Patrick Gabridge, Playwright
The Mount Auburn Plays: The Nature Plays and The America Plays
During his residency, playwright Patrick Gabridge wrote two series of plays inspired by Mount Auburn. In June 2019, we produced the Nature Plays, a series of five one-act plays that explored the rich natural environment of Mount Auburn Cemetery. The plays touched on topics such as spotted salamanders in Consecration Dell, birders at Auburn Lake, and historic debates between naturalists who are buried at the Cemetery. Audiences experienced the performances at various spots across the grounds, surrounded by the sights and sounds of the natural world. In September, we presented The America Plays. Mount Auburn was founded in 1831, during the post-Colonial era that would help define America’s identity. This series of five short plays, staged at sites across the landscape, brought to life the drama, philosophies, and struggles shared by Mount Auburn founders Jacob Bigelow, by sculptors Edmonia Lewis and Martin Milmore, and by strong women like Harriot Kezia Hunt and Charlotte Cushman who sought new opportunities beyond the social norms of the time. The journey through the American experience concluded with an immigrant story, featuring some of Mount Auburn’s Armenian residents. Audiences experienced the personalities and drama that lie at the heart of America’s first large-scale designed landscape open to the public.

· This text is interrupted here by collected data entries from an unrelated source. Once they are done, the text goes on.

Section flow.
(** [str] of an exception and of the objects named in a failure message. *)
Context (str_exn : exn -> string) (str_context : job -> task -> string).
(** What a runner of each source type does, and the fingerprint runner. *)
Context (inspect_exec : string -> executor) (fingerprint_exec : executor).

(** [run_task_runner]: the job object, the database, and the status returned or
    the exception raised. *)
Definition run_task_runner (now : Z) (e : executor) (t : task) (j : job) (d : db) :
    job * db * Res runner_status :=
  let '(t, d) := Task.status_start now t d in
  let '(t, d, r) := run e t j d in
  match r with
  | Err error =>
      if bool_decide (t_scan_type t <> FINGERPRINT) && bool_decide (t_source t = None)
      then (j, d, Err (AttributeError "credentials")) else
      let '(t, d) := Task.status_fail now (str_context j t) t d in
      let '(_, j, d) := Job.status_fail now ("FATAL ERROR. " +:+ str_exn error) j d in
      (j, d, Err error)
  | Ok (_, St CANCELED) => (j, (Task.status_cancel now t d).2, Ok (St CANCELED))
  | Ok (_, St PAUSED) => (j, (Task.status_pause t d).2, Ok (St PAUSED))
  | Ok (message, St COMPLETED) =>
      match Task.status_complete now (Some message) t d with
      | Ok (_, d) => (j, d, Ok (St COMPLETED))
      | Err e => (j, d, Err e)
      end
  | Ok (message, St FAILED) => (j, (Task.status_fail now message t d).2, Ok (St FAILED))
  | Ok (message, _) =>
      (j, (Task.status_fail now ("Scan task must return ScanTask.COMPLETED or ScanTask.FAILED. " +:+ message) t d).2,
       Ok (St FAILED))
  end.

(** ** The functions that Celery runs *)

(** The answer of a task: success, its id and status. *)
Definition answer : Type := bool * Z * runner_status.

Definition celery_run (canceled : Z -> bool) (now : Z) (tid : Z) (source_type : string) (ty : scan_type)
    (d : db) : db * Res answer :=
  match (t ← get_task tid d; _ ← get_task_runner_class source_type ty; j ← get_job (t_job t) d; Ok (t, j)) with
  | Err e => (d, Err e)
  | Ok (t, j) =>
      if canceled (j_id j) then (d, Ok (false, tid, St CANCELED)) else
      let '(_, d, r) := run_task_runner now (inspect_exec source_type) t j d in
      (d, s ← r; Ok (bool_decide (s = St COMPLETED), tid, s))
  end.

(** The decorator [set_scan_task_failure_on_exception]; [name] is the name of
    the wrapped function. *)
Definition on_task_exception (now : Z) (name : string) (tid : Z) (f : db -> db * Res answer) (d : db) :
    db * Res answer :=
  if bool_decide (tid = 0) then (d, Err NotImplementedError) else
  match f d with
  | (d, Ok a) => (d, Ok a)
  | (d, Err _) =>
      let d := match get_task tid d with
               | Ok t => (Task.status_fail now ("Unexpected failure in " +:+ name +:+ ". Check logs for details.") t d).2
               | Err _ => d
               end in
      (d, Ok (false, tid, St FAILED))
  end.

Definition on_job_exception (now : Z) (name : string) (jid : Z) (f : db -> db * Res ()) (d : db) :
    db * Res () :=
  if bool_decide (jid = 0) then (d, Err NotImplementedError) else
  match f d with
  | (d, Ok a) => (d, Ok a)
  | (d, Err _) =>
      let d := match get_job jid d with
               | Ok j => (Job.status_fail now ("Unexpected failure in " +:+ name +:+ ". Check logs for details.") j d).2
               | Err _ => d
               end in
      (d, Ok ())
  end.

Definition celery_run_task_runner canceled now tid source_type ty d : db * Res answer :=
  on_task_exception now "celery_run_task_runner" tid (celery_run canceled now tid source_type ty) d.

(** [create_report_for_scan_job]: the report, or none when no system was
    scanned. *)
Definition create_report_for_scan_job (j : job) (d : db) : option Z * job * db :=
  let scanned := foldr Z.add 0 ((fun t => systems_scanned (t_stats t)) <$>
                   filter (fun t => t_scan_type t = INSPECT) (job_tasks (j_id j) d)) in
  if scanned =? 0 then (None, j, d) else
  let '(rid, d) := fresh_id d in
  let d := with_reports (<[rid := None]>) d in
  let j := Job.set_report (Some rid) j in
  let d := save_job j d in
  let mine := t_id <$> job_tasks (j_id j) d in
  let d := with_groups (fmap (fun g =>
             if existsb (fun t => bool_decide (t ∈ g_tasks g)) mine
             then mkgroup (g_tasks g) (g_reports g ∪ {[rid]}) else g)) d in
  (Some rid, j, d).

Definition _fingerprint (canceled : Z -> bool) (now : Z) (tid : Z) (d : db) : db * Res answer :=
  match (t ← get_task tid d; j ← get_job (t_job t) d; Ok (t, j)) with
  | Err e => (d, Err e)
  | Ok (t, j) =>
      if canceled (j_id j) then ((Job.status_cancel now j d).2, Ok (false, tid, St CANCELED)) else
      let '(report, j, d) := match j_report j with
                             | Some r => (Some r, j, d)
                             | None => create_report_for_scan_job j d
                             end in
      match report with
      | None => ((Job.status_fail now "No facts gathered from scan." j d).2, Ok (false, tid, St FAILED))
      | Some r =>
          let j := Job.set_report (Some r) j in
          let d := save_job j d in
          let '(_, d, r) := run_task_runner now fingerprint_exec t j d in
          (d, s ← r; Ok (bool_decide (s = St COMPLETED), tid, s))
      end
  end.

Definition fingerprint canceled now tid d : db * Res answer :=
  on_task_exception now "fingerprint" tid (_fingerprint canceled now tid) d.

Definition _finalize_scan (canceled : Z -> bool) (now : Z) (jid : Z) (d : db) : db * Res () :=
  match get_job jid d with
  | Err e => (d, Err e)
  | Ok j =>
      if canceled jid then ((Job.status_cancel now j d).2, Ok ()) else
      let sts := t_status <$> job_tasks jid d in
      if bool_decide (sts = []) then ((Job.status_complete now j d).2, Ok ())
      else if forallb (fun s => bool_decide (s = CANCELED)) sts then ((Job.status_cancel now j d).2, Ok ())
      else if existsb (fun s => bool_decide (s = COMPLETED)) sts then ((Job.status_complete now j d).2, Ok ())
      else ((Job.status_fail now "None of the tasks completed" j d).2, Ok ())
  end.

Definition finalize_scan canceled now jid d : db * Res () :=
  on_job_exception now "finalize_scan" jid (_finalize_scan canceled now jid) d.

(** ** [CeleryBasedScanJobRunner] *)

Definition incomplete (t : task) : Prop := t_status t ∈ [RUNNING; PENDING].

Definition source_seq_le (a b : task) : Prop :=
  match t_source a, t_source b with
  | Some x, Some y => x < y \/ (x = y /\ t_seq a <= t_seq b)
  | _, _ => True
  end.
#[local] Instance source_seq_le_dec : RelDecision source_seq_le.
Proof. intros a b. unfold source_seq_le. destruct (t_source a), (t_source b); apply _. Defined.

(** One signature: task id, source type and scan type. *)
Definition signature : Type := Z * string * scan_type.

Definition add_signature (m : list (Z * list signature)) (src : Z) (s : signature) :
    list (Z * list signature) :=
  (fix go m := match m with
   | [] => [(src, [s])]
   | (k, l) :: m => if k =? src then (k, (l ++ [s])%list) :: m else (k, l) :: go m
   end) m.

(** The chains of the group, by source. *)
Definition inspect_chains (jid : Z) (d : db) : Res (list (Z * list signature)) :=
  foldM (fun m t =>
    src ← from_option (AttributeError "source_type") (t_source t);
    row ← from_option (AttributeError "source_type") (sources d !! src);
    Ok (add_signature m src (t_id t, src_type row, t_scan_type t)))
    [] (merge_sort source_seq_le
          (filter (fun t => incomplete t /\ t_scan_type t = INSPECT) (job_tasks jid d))).

Record plan := mkplan
  { p_chains : list (Z * list signature); p_fingerprint : option Z; p_finalize : Z }.

(** [run]: what is handed to Celery, or nothing when the job cannot start. *)
Definition job_run (now : Z) (j : job) (d : db) : job * db * Res (option plan) :=
  let '(started, j, d) := Job.status_start now j d in
  if (started : bool) then
    (j, d,
     chains ← inspect_chains (j_id j) d;
     Ok (Some (mkplan chains
       (t_id <$> head (filter (fun t => t_scan_type t = FINGERPRINT /\ incomplete t) (job_tasks (j_id j) d)))
       (j_id j))))
  else
    let '(_, j, d) := Job.status_fail now "ScanJob failed to transition to running state." j d in
    (j, d, Ok None).

(** A chain stops after a task that did not succeed. *)
Fixpoint run_chain (canceled : Z -> bool) (now : Z) (sigs : list signature) (d : db) : db :=
  match sigs with
  | [] => d
  | (tid, source_type, ty) :: sigs =>
      match celery_run_task_runner canceled now tid source_type ty d with
      | (d, Ok (true, _, _)) => run_chain canceled now sigs d
      | (d, _) => d
      end
  end.

(** The group (its chains in the order given), then the fingerprint task, then
    the final one. *)
Definition run_plan (canceled : Z -> bool) (now : Z) (p : plan) (order : list (list signature)) (d : db) : db :=
  let d := foldl (fun d sigs => run_chain canceled now sigs d) d order in
  let d := match p_fingerprint p with Some tid => (fingerprint canceled now tid d).1 | None => d end in
  (finalize_scan canceled now (p_finalize p) d).1.

(** ** [CeleryScanManager] and the Celery ids of jobs *)

(** [scan_job_is_canceled]: a job without Celery id is not. *)
Definition scan_job_is_canceled (cache : gmap Z string) (revoked : string -> bool) (jid : Z) : bool :=
  match cache !! jid with Some cid => revoked cid | None => false end.

(** The tasks are changed in memory only.  The answer is whether there was a
    Celery task to revoke. *)
Definition kill (cache : gmap Z string) (now : Z) (j : job) (d : db) : bool * job * db :=
  let '(_, j, d) := Job.status_cancel now j d in
  (bool_decide (is_Some (cache !! j_id j)), j, d).

(** [put], with the id that Celery gives to the plan. *)
Definition put (celery_id : plan -> string) (cache : gmap Z string) (now : Z) (j : job) (d : db) :
    gmap Z string * db * Res () :=
  let '(j, d, r) := job_run now j d in
  match r with
  | Err e => (cache, d, Err e)
  | Ok o => (<[j_id j := match o with Some p => celery_id p | None => "None" end]> cache, d, Ok ())
  end.

End flow.

(** ** Lemmas *)

(** A job that is running or done. *)
Definition live (jid : Z) (d : db) : Prop :=
  exists j, jobs d !! jid = Some j /\ (j_status j = RUNNING \/ terminal (j_status j) = true).

Definition jobs_keyed (d : db) : Prop := forall i j, jobs d !! i = Some j -> j_id j = i.

Record flow_inv (jid : Z) (d : db) : Prop := { fi_keyed : jobs_keyed d; fi_live : live jid d }.

Lemma flow_inv_jobs jid d d' : jobs d' = jobs d -> flow_inv jid d -> flow_inv jid d'.
Proof. intros E [K L]. split; unfold jobs_keyed, live in *; by rewrite E. Qed.

Lemma keyed_save j d : jobs_keyed d -> jobs_keyed (save_job j d).
Proof.
  intros K i x. cbn. destruct (decide (i = j_id j)) as [->|Hne].
  - rewrite lookup_insert_eq. by intros [= <-].
  - rewrite lookup_insert_ne by done. apply K.
Qed.
Lemma system_step_ok s s' : step s s' -> system_ok s -> system_ok s'.
Proof.
  intros H. destruct H as [server user st q ws st' task r Hl|user st q ws|now user st q ws st' r Hl
    |st q1 task q2 ws w st' Hl|st q1 task q2 ws|server st q ws1 task w ws2 st' res Hl|user st q ws];
    intros [K W]; cbn in *.
  - apply ok_login in Hl as [K' Hn]; [|done]. split; [done|]. intros p Hp. cbn. specialize (W p Hp). lia.
  - destruct (ok_logout user st K) as [K' Hn]. split; [done|]. intros p Hp. cbn -[lightspeed_auth_logout].
    rewrite Hn. by apply W.
  - apply ok_status in Hl as [K' Hn]; [|done]. split; [done|]. intros p Hp. cbn. rewrite Hn. by apply W.
  - apply ok_start in Hl as (K' & Hn & Hw); [|done]. split; [done|]. intros p [->|Hp]%elem_of_cons; [done|].
    cbn. rewrite Hn. by apply W.
  - by split.
  - apply ok_poll in Hl as (K' & Hn & Ho); [|done|apply (W (task, w)); set_solver]. split; [done|].
    intros p Hp. cbn in *. rewrite Hn. rewrite !elem_of_app in Hp. destruct Hp as [Hp|[Hp|Hp]].
    + apply W. set_solver.
    + destruct res as [w'| |e]; [|by apply elem_of_nil in Hp..]. apply list_elem_of_singleton in Hp as ->. cbn.
      rewrite (Ho w' eq_refl). apply (W (task, w)). set_solver.
    + apply W. set_solver.
  - split; [by apply ok_delete_user | done].
Qed.

Lemma initial_ok s : initial s -> system_ok s.
Proof.
  intros (Hr & _ & Hw). split.
  - split; [split|]; intros *; rewrite Hr; by rewrite !lookup_empty.
  - intros p. rewrite Hw. by intros ?%elem_of_nil.
Qed.
Arguments wf_name {_ _} _.
Arguments wf_type {_ _} _.
Arguments wf_creds {_ _} _.
Arguments wf_hosts {_ _} _.
Arguments wf_excluded {_ _} _.
Arguments wf_port {_ _} _.
Arguments wf_options {_ _} _.
Arguments wf_http {_ _} _.
Arguments parsed_NoDup {_ _ _ _} _.
Arguments parsed_keys {_ _ _ _} _.
Arguments parsed_hook {_ _ _ _} _.
Arguments parsed_creds {_ _ _ _} _.
Arguments parsed_required {_ _ _ _} _.

(** ** Examples *)

Definition sample_fqdn (s : string) : Res bool :=
  if str_contains "_" s then Err ValueError else Ok (str_contains "." s && negb (str_contains "/" s)).

Lemma sample_fqdn_raises s e : sample_fqdn s = Err e -> e = ValueError.
Proof. unfold sample_fqdn. destruct (str_contains "_" s); congruence. Qed.

Lemma validate_addresses_spec_witness :
  validate_addresses sample_fqdn (VList [VStr "10.0.0.1"; VStr ""; VStr "a_b"; VStr "10.0.0.300/33"]) =
  Err (ValidationError [("", ["a_b is invalid host"; "10.0.0.300/33 is invalid host"])]).
Proof. rewrite (validate_addresses_spec sample_fqdn sample_fqdn_raises). vm_compute. reflexivity. Defined.

Example cidr_examples :
  (is_valid_cidr <$> ["10.0.0.0/24"; "10.0.0.7/24"; "10.0.0.0/255.255.0.0"; "10.0.0.0/0.0.0.255";
     "10.0.0.0/255.0.255.0"; "10.0.0.0/33"; "fe80::/64"; "10.0.0.0/"; "1.2.3.4"]) =
  [true; true; true; true; false; false; true; false; true].
Proof. vm_compute. done. Qed.

(** The test of a range is not anchored. *)
Example range_examples :
  (is_valid_ansible_range <$> ["10.0.0.[1:9]"; "h[1:2]x y;z"; "h[a:z]"; "h[1:2]/24"]) =
  [true; true; false; false].
Proof. vm_compute. done. Qed.

(** A port of 65536 passes, although the message says [0, 65535]. *)
Example port_too_big :
  validate_port (VInt 65536) = Ok (VInt 65536) /\ validate_port (VInt 65537) = Err (invalid NET_INVALID_PORT).
Proof. done. Qed.

Lemma validate_network_spec instance a t a' :
  type_in t SSH_SOURCE_TYPES = true -> validate_network_source instance a t = Ok a' ->
  checked instance a a' t.
Proof.
  intros Ht H. unfold validate_network_source in H. res_inv.
  destruct (set_default_port_spec instance 22 a) as (Hd & Hc & Hn & Hp).
  rewrite Hc in *. match goal with H : check_credential_types _ _ = _ |- _ => rename H into Hcr end.
  constructor; try done.
  - by rewrite Ht.
  - intros k Hk _. by apply Hd.
  - rewrite Hp. unfold default_port. by rewrite Ht.
  - left. by apply Hd.
  - intros l Hl. rewrite Hl in Hcr. by eapply check_types.
  - intros Hh%types_disjoint. congruence.
Qed.

Lemma hosts_error_false w : hosts_error w = Ok false -> truthy w = true -> single_host w.
Proof.
  destruct w; try done. destruct l as [|x [|]]; try done; destruct x; try done.
  cbn. intros [= H] _. apply orb_false_iff in H as [H1 H2]. by exists s.
Qed.

Lemma validate_http_spec instance init a t a' :
  type_in t HTTP_SOURCE_TYPES = true -> validate_http_source instance init a t = Ok a' ->
  checked instance a a' t.
Proof.
  intros Ht H. unfold validate_http_source in H.
  set (p := if py_eq t (VStr "openshift") then 6443 else 443) in *.
  assert (Hp0 : p = default_port t) by (unfold default_port; by rewrite types_disjoint).
  destruct (set_default_port_spec instance p a) as (Hd & Hc & Hn & Hp).
  set (a1 := _set_default_port instance p a) in *.
  set (a2 := match instance with None => _ | Some _ => a1 end) in H. clearbody p.
  assert (Ha2 : (forall k, k <> "ssl_cert_verify" -> dget k (data a2) = dget k (data a1)) /\
    cred_attr a2 = cred_attr a1 /\ (NoDup (dkeys (data a1)) -> NoDup (dkeys (data a2))) /\
    (a2 = a1 \/ instance = None)).
  { unfold a2. destruct instance; [by eauto|]. case_bool_decide; [by eauto|]. cbn.
    repeat split; eauto using NoDup_dkeys_dset. intros k Hk. by rewrite dget_dset_ne. }
  clearbody a2. destruct Ha2 as (Hd2 & Hc2 & Hn2 & Hv). res_inv.
  match goal with H : _validate_number_hosts_and_credentials _ _ _ _ = _ |- _ => rename H into Hnum end.
  unfold _validate_number_hosts_and_credentials in Hnum. apply bind_Ok in Hnum as (b & Hb & Hnum).
  destruct b; [done|]. destruct (is_none (dget_none "exclude_hosts" (data a))) eqn:Hex; [|done].
  cbn [negb] in Hnum. rewrite Hc2, Hc in Hnum.
  constructor.
  - rewrite Ht. apply orb_true_r.
  - intros k Hk1 Hk2. by rewrite Hd2, Hd.
  - by rewrite Hd2, Hp.
  - destruct Hv as [-> | ->]; [left; by apply Hd | by right].
  - auto.
  - by rewrite Hc2.
  - intros l Hl. rewrite Hl in Hnum. destruct l as [|c [|]]; [by constructor | | done].
    unfold check_credential_type in Hnum. destruct (py_eq _ _) eqn:E; [|done].
    constructor; [by eapply py_eq_str_true | by constructor].
  - intros _. split; [|split].
    + intros w Hw. apply hosts_error_false. unfold dget_none in Hb. by rewrite Hw in Hb.
    + by destruct (dget_none "exclude_hosts" (data a)).
    + intros l Hl. rewrite Hl in Hnum. destruct l as [|c [|]]; cbn; [lia | lia | done].
Qed.
(** The columns that an SSH credential cannot have, and what it keeps of the others. *)
Lemma ssh_columns (hp : bool) attrs d :
  NoDup (dkeys attrs) ->
  (forall k, dget k d =
     if decide (k ∈ ["ssh_keyfile"; if hp then "ssh_key" else "password"]) then Some VNone
     else if decide (k = "ssh_passphrase") then (if hp then Some VNone else dget k d)
     else dget k (base_validate Ssh attrs)) ->
  (forall k, k ∈ optional_type_specific_fields -> k ∉ kind_fields (if hp then SshPassword else SshKey) ->
     dget k d = Some VNone) /\
  (forall k, k ∈ writable Ssh -> k <> "ssh_passphrase" -> k <> (if hp then "ssh_key" else "password") ->
     dget k d = dget k attrs).
Proof.
  intros HN Hd.
  assert (Hopt : Forall (fun k => k ∉ kind_fields (if hp then SshPassword else SshKey) ->
      k ∉ ["ssh_keyfile"; if hp then "ssh_key" else "password"] -> k <> "ssh_passphrase" \/ hp = false ->
      k <> "ssh_passphrase" /\ k ∈ ["auth_token"; "vault_mount_point"; "vault_secret_path"; "vault_secret_key"])
    optional_type_specific_fields) by (destruct hp; by_compute).
  assert (Hwr : Forall (fun k => k <> "ssh_passphrase" -> k <> (if hp then "ssh_key" else "password") ->
      (k ∉ ["ssh_keyfile"; if hp then "ssh_key" else "password"]) /\ k ∉ get_fields_to_clear Ssh)
    (writable Ssh)) by (destruct hp; by_compute).
  split.
  - intros k Hk Hn. pose proof (proj1 (Forall_forall _ _) Hopt k Hk Hn) as H. rewrite Hd.
    case_decide as H1; [done|]. case_decide as H2.
    + destruct hp; [done|]. by destruct (H H1 (or_intror eq_refl)).
    + apply base_validate_ssh. by apply H; [|left].
  - intros k Hk H1 H2. destruct (proj1 (Forall_forall _ _) Hwr k Hk H1 H2) as [Hc1 Hc2].
    by rewrite Hd, decide_False, decide_False, dget_base_validate, decide_False.
Qed.

(** What the SSH serializer accepts, and what it makes of it. *)
Lemma validate_ssh_spec m attrs d : NoDup (dkeys attrs) -> validate_ssh m attrs = Ok d ->
  exists hp, _has_password_or_ssh_key m (base_validate Ssh attrs) = (hp, negb hp) /\
    limited (if hp then SshPassword else SshKey) d /\
    (forall k, k ∈ writable Ssh -> k <> "ssh_passphrase" -> k <> (if hp then "ssh_key" else "password") ->
       dget k d = dget k attrs) /\
    (hp = true -> dget "ssh_passphrase" d = Some VNone).
Proof.
  intros HN H. unfold validate_ssh in H. set (b := base_validate Ssh attrs) in *.
  assert (HNb : NoDup (dkeys b)) by (by apply NoDup_dupdate).
  destruct (_has_password_or_ssh_key m b) as [hp hk]. apply bind_Ok in H as (u & Hu & H).
  apply raise_if_Ok in Hu. apply note_nil in Hu as [_ [H2 [H1 _]%note_nil]%note_nil].
  exists hp. assert (hk = negb hp) as -> by (by destruct hp, hk). split; [done|].
  set (d1 := if hp then dset "ssh_passphrase" VNone (dset "ssh_key" VNone b)
             else if negb hp then dset "password" VNone b else b) in H.
  set (d2 := if py_eq _ _ then dset "ssh_passphrase" VNone d1 else d1) in H.
  assert (E : hp || negb hp = true) by (by destruct hp). rewrite E in H.
  assert (Hd : d = dset "ssh_keyfile" VNone d2) by congruence. clear H.
  assert (HN2 : NoDup (dkeys d2)).
  { assert (NoDup (dkeys d1)) by (unfold d1; destruct hp; by repeat apply NoDup_dkeys_dset).
    unfold d2. destruct (py_eq _ _); [by apply NoDup_dkeys_dset | done]. }
  assert (Hg1 : forall k, dget k d1 = if decide (k = if hp then "ssh_key" else "password") then Some VNone
      else if decide (k = "ssh_passphrase") then (if hp then Some VNone else dget k b) else dget k b).
  { intros k. unfold d1. destruct hp; cbn [negb]; rewrite !dget_dset; repeat case_decide; congruence. }
  assert (Hg2 : forall k, k <> "ssh_passphrase" -> dget k d2 = dget k d1).
  { intros k Hk. unfold d2. destruct (py_eq _ _); [by rewrite dget_dset_ne|done]. }
  assert (Hp2 : hp = true -> dget "ssh_passphrase" d2 = Some VNone).
  { intros Hh. unfold d2. destruct (py_eq _ _); [apply dget_dset_eq|].
    rewrite Hg1, Hh. by rewrite decide_False, decide_True. }
  destruct (ssh_columns hp attrs d HN) as [Ha Hb].
  - intros k. rewrite Hd, dget_dset. destruct (decide (k = "ssh_keyfile")) as [->|Hk]; [done|].
    destruct (decide (k ∈ _)) as [Hin|Hin].
    + apply elem_of_cons in Hin as [?|Hin%list_elem_of_singleton]; [done|].
      rewrite Hg2, Hg1, decide_True; [done | done |]. intros ->. by destruct hp.
    + case_decide as Hps; [subst; destruct hp; [by apply Hp2 | done]|].
      rewrite Hg2, Hg1, !decide_False; [done | done | | done]. intros ->. apply Hin. right. left.
  - split; [split; [rewrite Hd; by apply NoDup_dkeys_dset | done]|]. split; [done|].
    intros Hh. rewrite Hd, dget_dset_ne by done. auto.
Qed.
Definition hashicorp_vault_authenticate (vault_token : option secure_token) (metadata : option pydict) : Res unit :=
  let metadata := match vault_token with Some t => st_metadata t | None => metadata end in
  client ← hashicorp_vault_client vault_token metadata;
  let vault_address := hashicorp_vault_address (default [] metadata) in
  match (_ ← login client; is_authenticated client) with
  | Ok true => Ok tt
  | Ok false => Err (HashiCorpVaultAuthError (HASHICORP_VAULT_FAILED_AUTHENTICATION vault_address))
  | Err e =>
      if VaultError e then Err (HashiCorpVaultAuthError (HASHICORP_VAULT_UPSTREAM_ERROR vault_address (str_exn e)))
      else if ConnectionError e then
        Err (HashiCorpVaultAuthError (HASHICORP_VAULT_CONNECTION_ERROR vault_address (str_exn e)))
      else if BaseHTTPError e then
        Err (HashiCorpVaultAuthError (HASHICORP_VAULT_HTTP_ERROR vault_address (str_exn e)))
      else Err e
  end.

(** [hvac] and the network, and the exception of the client itself. *)
Definition vault_failure (e : exn) : bool :=
  VaultError e || ConnectionError e || BaseHTTPError e ||
  match e with HashiCorpVaultAuthError _ => true | _ => false end.

Definition fetch_secret (token : secure_token) (path mount_point : pyval) : Res pyval :=
  client ← hashicorp_vault_client (Some token) None;
  _ ← login client;
  authenticated ← is_authenticated client;
  if negb authenticated then Err (ScanFailureError VAULT_SECRET_AUTH_FAILED)
  else
    let read_kwargs := [("path", path)] in
    let read_kwargs := if truthy mount_point then dset "mount_point" mount_point read_kwargs else read_kwargs in
    read_secret_version client read_kwargs.

Definition read_vault_secret (st : store) (credential : pyval) : Res pyval :=
  match get_hashicorp_vault_token st with
  | None => Err (ScanFailureError VAULT_SECRET_NOT_CONFIGURED)
  | Some o =>
      credential ← as_dict "vault_secret_path" credential;
      let path := dget_none "vault_secret_path" credential in
      let mount_point := dget_none "vault_mount_point" credential in
      let secret_key := dget_none "vault_secret_key" credential in
      response ← try_except (fetch_secret (row o) path mount_point) vault_failure
        (fun e => Err (ScanFailureError (VAULT_SECRET_FETCH_FAILED (py_str path) (py_str mount_point) (str_exn e))));
      data ← vget_default response "data" (VDict []);
      secret_data ← vget_default data "data" (VDict []);
      if negb (truthy secret_data) then
        Err (ScanFailureError (VAULT_SECRET_NO_DATA (py_str path) (py_str mount_point)))
      else
        secret_data ← as_dict "get" secret_data;
        let value := match secret_key with VStr k => dget_none k secret_data | _ => VNone end in
        if negb (truthy value) then
          Err (ScanFailureError (VAULT_SECRET_MISSING_KEY (py_str secret_key) (py_str path)))
        else Ok value
  end.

Mary Bichner, Musician and Composer
Mount Auburn: Spring & Autumn Suites
During her residency, musician and composer Mary Bichner composed a series of new works inspired by Mount Auburn’s breathtaking landscape and landmarks, using her sound-to-color synesthesia to select the musical components that best “match” the natural color palette of each location. As Ms. Bichner completed her compositions in 2016, she participated in a series of “pop-up” concerts and gave talks about her artistic process. In early 2017, her Mount Auburn compositions were professionally recorded. Ms. Bichner completed her residency with two sold-out concerts in Story Chapel. Mount Auburn: Spring & Autumn Suites, the product of her Mount Auburn residency, is now available as a free digital download. Cemetery visitors may also experience Bichner’s music in the setting that inspired it through Mount Auburn’s Visitor app.
Roberto Mighty, New Media Artist
Roberto Mighty, Mount Auburn’s inaugural artist-in-residence from 2014 through 2016, drew inspiration from the sights, sounds, and individual stories of the Cemetery to create earth.sky, an immersive meditation on life, death, ritual, history, landscape, nature, and culture. The original version of his project, designed to be screened in Mount Auburn’s Story Chapel, premiered in full in November 2016. To make the films, music, images, and storytelling of the original exhibit available to audiences worldwide, Mighty completed his residency with the release of an online version of his project.
Tickets are now on sale for The America Plays, the second of two series of site-specific plays created by the Cemetery’s first Playwright Artist-in-Residence, Patrick Gabridge.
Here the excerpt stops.